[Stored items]
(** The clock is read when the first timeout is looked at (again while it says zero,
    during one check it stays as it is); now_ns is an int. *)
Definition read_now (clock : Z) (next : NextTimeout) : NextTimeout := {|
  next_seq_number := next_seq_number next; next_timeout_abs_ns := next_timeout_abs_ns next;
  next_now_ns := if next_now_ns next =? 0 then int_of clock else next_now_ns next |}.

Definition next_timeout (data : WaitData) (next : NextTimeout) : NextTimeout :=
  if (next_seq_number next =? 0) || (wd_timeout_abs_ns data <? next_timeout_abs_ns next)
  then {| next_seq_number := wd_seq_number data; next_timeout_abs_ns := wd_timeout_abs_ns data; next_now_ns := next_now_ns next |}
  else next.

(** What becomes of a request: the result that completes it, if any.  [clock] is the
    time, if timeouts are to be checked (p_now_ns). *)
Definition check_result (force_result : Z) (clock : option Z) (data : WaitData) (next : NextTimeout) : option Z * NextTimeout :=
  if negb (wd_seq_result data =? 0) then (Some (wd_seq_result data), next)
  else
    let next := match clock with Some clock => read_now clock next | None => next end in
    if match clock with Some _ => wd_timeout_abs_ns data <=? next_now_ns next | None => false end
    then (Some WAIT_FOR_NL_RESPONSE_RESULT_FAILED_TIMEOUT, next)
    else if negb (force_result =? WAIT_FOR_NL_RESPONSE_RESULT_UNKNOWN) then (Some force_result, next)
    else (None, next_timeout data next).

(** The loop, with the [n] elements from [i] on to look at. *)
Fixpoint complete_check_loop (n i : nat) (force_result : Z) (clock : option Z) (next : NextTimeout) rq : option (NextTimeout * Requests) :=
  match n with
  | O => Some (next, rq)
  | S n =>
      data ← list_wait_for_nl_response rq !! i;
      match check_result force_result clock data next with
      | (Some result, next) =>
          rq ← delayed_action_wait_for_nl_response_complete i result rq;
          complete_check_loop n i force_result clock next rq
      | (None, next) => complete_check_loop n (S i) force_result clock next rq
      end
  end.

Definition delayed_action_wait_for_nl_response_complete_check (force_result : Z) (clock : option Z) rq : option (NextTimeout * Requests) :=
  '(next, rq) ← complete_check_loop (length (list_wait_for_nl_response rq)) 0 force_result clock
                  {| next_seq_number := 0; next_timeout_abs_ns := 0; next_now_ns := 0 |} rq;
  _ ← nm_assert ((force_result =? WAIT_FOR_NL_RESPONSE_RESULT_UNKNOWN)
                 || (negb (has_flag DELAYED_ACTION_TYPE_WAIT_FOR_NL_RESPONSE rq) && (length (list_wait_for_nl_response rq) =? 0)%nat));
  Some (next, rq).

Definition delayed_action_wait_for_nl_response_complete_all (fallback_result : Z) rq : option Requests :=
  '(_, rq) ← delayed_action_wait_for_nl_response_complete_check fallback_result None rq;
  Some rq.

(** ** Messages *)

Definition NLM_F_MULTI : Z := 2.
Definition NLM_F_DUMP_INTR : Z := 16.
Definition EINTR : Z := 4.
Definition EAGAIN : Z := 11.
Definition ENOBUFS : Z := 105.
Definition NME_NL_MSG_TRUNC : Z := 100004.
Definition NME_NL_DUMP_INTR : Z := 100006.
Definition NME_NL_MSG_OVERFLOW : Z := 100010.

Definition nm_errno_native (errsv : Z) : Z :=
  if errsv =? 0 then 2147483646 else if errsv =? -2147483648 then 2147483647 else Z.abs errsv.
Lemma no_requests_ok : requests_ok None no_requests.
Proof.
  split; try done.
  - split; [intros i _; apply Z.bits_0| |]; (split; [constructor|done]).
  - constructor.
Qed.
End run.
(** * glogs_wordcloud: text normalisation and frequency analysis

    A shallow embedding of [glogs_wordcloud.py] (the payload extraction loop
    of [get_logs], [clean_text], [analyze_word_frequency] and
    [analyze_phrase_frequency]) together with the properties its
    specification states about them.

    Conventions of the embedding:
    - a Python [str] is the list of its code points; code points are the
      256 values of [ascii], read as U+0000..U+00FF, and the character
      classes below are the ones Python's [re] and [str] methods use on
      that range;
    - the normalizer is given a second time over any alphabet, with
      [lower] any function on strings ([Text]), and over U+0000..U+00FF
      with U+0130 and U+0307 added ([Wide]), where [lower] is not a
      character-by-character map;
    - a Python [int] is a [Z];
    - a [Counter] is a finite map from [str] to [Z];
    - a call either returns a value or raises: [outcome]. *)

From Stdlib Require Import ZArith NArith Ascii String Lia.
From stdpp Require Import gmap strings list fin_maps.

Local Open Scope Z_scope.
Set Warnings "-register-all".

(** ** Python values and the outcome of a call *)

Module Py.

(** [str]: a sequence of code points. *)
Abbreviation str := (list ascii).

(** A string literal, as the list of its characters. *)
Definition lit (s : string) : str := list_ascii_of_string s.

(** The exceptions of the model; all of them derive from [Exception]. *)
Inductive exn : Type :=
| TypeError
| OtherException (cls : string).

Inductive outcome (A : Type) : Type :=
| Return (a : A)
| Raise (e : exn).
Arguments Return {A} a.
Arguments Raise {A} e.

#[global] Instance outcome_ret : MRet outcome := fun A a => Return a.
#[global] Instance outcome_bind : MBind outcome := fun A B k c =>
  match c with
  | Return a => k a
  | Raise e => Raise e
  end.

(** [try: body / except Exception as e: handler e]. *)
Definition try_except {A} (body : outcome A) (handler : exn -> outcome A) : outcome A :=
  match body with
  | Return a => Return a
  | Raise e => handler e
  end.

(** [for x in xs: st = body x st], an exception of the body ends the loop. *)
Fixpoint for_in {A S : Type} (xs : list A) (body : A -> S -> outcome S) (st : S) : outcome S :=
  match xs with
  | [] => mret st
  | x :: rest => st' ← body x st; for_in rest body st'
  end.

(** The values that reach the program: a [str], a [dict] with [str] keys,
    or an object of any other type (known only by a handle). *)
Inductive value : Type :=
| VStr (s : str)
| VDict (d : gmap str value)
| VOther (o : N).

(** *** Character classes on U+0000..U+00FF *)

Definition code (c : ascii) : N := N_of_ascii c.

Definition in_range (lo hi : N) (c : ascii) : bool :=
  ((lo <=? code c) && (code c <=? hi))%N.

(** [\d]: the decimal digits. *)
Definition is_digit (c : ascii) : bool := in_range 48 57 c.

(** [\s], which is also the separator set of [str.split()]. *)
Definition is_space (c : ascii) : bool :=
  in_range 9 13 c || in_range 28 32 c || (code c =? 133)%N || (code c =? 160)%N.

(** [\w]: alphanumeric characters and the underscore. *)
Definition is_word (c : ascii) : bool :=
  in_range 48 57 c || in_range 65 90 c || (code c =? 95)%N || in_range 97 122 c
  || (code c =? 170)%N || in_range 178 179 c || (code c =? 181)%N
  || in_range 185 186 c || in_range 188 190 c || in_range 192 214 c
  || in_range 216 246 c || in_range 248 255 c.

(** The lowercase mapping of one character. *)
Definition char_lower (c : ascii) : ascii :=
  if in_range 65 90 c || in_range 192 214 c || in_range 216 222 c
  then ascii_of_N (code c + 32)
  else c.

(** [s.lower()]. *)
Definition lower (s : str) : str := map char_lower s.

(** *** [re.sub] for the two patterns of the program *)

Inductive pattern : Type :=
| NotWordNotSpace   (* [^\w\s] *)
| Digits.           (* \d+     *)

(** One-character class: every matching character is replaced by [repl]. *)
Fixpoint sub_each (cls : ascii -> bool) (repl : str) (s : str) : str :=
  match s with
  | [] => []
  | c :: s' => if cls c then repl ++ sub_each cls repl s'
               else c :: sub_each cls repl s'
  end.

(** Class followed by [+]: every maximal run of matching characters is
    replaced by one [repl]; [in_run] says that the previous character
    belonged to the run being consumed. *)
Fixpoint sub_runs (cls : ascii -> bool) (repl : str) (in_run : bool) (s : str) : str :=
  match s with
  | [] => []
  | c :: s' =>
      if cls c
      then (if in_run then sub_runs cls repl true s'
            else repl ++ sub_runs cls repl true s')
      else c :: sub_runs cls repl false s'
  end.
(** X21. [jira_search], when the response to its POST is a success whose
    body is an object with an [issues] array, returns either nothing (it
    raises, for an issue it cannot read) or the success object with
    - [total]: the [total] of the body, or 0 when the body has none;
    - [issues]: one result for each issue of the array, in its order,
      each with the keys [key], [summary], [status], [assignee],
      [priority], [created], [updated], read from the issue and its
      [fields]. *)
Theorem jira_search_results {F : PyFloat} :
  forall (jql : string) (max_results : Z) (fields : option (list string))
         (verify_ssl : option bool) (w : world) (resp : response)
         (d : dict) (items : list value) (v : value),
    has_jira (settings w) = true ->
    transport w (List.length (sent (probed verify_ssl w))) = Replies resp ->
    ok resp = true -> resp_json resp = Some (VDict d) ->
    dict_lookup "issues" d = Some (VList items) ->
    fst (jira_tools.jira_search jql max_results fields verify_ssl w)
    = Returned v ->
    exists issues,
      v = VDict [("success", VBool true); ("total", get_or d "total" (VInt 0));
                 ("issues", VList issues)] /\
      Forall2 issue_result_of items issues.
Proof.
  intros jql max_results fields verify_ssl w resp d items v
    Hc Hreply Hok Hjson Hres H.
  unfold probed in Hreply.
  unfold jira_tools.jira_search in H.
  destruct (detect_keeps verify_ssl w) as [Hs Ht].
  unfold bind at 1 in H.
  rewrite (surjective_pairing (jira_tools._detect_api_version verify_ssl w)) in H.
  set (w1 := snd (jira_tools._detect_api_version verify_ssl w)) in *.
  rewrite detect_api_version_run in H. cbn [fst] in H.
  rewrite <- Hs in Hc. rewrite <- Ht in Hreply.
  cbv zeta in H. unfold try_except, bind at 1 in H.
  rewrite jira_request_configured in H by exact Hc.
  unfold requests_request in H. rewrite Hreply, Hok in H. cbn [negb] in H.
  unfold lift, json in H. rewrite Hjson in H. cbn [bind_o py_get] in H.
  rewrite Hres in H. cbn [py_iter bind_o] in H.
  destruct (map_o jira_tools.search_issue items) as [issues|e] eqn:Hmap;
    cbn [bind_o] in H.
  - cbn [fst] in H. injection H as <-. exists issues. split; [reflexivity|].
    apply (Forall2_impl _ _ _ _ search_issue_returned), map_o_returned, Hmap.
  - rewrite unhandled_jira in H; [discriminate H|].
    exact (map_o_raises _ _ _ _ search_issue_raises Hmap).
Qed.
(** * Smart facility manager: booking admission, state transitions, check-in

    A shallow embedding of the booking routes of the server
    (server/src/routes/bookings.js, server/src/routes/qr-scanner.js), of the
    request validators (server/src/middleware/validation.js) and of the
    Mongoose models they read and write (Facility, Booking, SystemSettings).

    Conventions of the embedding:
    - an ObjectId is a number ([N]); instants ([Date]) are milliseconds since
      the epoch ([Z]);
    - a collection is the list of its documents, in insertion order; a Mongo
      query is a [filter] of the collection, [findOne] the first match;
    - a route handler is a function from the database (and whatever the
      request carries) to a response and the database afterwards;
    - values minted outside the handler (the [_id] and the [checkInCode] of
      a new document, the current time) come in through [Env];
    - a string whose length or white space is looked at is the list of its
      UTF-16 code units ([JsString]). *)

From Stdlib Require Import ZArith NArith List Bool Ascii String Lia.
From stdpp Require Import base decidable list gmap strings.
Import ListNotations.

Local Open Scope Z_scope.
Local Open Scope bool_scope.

◆ **WHAT THE EXERCISE ASKS**: From the records above, retype only the lines starting at the line that contains "fst (jira_tools.jira_search jql" and ending at the line that contains "rewrite detect_api_version_run in", both included.

◆ **EXERCISE SOLUTION**:
    fst (jira_tools.jira_search jql max_results fields verify_ssl w)
    = Returned v ->
    exists issues,
      v = VDict [("success", VBool true); ("total", get_or d "total" (VInt 0));
                 ("issues", VList issues)] /\
      Forall2 issue_result_of items issues.
Proof.
  intros jql max_results fields verify_ssl w resp d items v
    Hc Hreply Hok Hjson Hres H.
  unfold probed in Hreply.
  unfold jira_tools.jira_search in H.
  destruct (detect_keeps verify_ssl w) as [Hs Ht].
  unfold bind at 1 in H.
  rewrite (surjective_pairing (jira_tools._detect_api_version verify_ssl w)) in H.
  set (w1 := snd (jira_tools._detect_api_version verify_ssl w)) in *.
  rewrite detect_api_version_run in H. cbn [fst] in H.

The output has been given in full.